(* ===== verification/Service.v ===== *)
(** What the services of the console share: their phases, the actions on them
    and their errors ([src/src/watch_service.rs]). *)
From S2P Require Import Prelude Text.
#[local] Open Scope string_scope.
#[local] Open Scope list_scope.
#[local] Open Scope Z_scope.

Module Service.
Inductive ServicePhase := Stopped | Starting | Running | Reloading | Stopping | Failed.
#[export] Instance ServicePhase_dec : EqDecision ServicePhase.
Proof. solve_decision. Defined.
Inductive WatchAction := Start | Stop | Reload.
(** The errors of other crates are their texts. *)
Inductive WatchServiceError :=
| InvalidConfig (why : string)
| RevisionConflict (submitted current : Z)
| ModuleNotInstalled (kind version : string)
| InvalidModule (why : string)
| ModuleFailed (why : string)
| Io (why : string)
| Json (why : string).
(** The [Display] of [thiserror]. *)
Definition to_string (e : WatchServiceError) : string :=
  match e with
  | InvalidConfig why => "invalid watch configuration: " +:+ why
  | RevisionConflict submitted current =>
    "watch configuration has moved on: this edit was made against r" +:+ pretty submitted
    +:+ ", the service is at r" +:+ pretty current
  | ModuleNotInstalled kind version => "module not installed: " +:+ kind +:+ "/" +:+ version
  | InvalidModule why => "module package is invalid: " +:+ why
  | ModuleFailed why => "module call failed: " +:+ why
  | Io why => "watch service IO error: " +:+ why
  | Json why => "watch service serialization error: " +:+ why
  end.
End Service.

------------------------------------------------------------------------

About this exercise: The lines that contain the word "version" are wanted; copy each of them from the records.

Response below:
| ModuleNotInstalled (kind version : string)
  | ModuleNotInstalled kind version => "module not installed: " +:+ kind +:+ "/" +:+ version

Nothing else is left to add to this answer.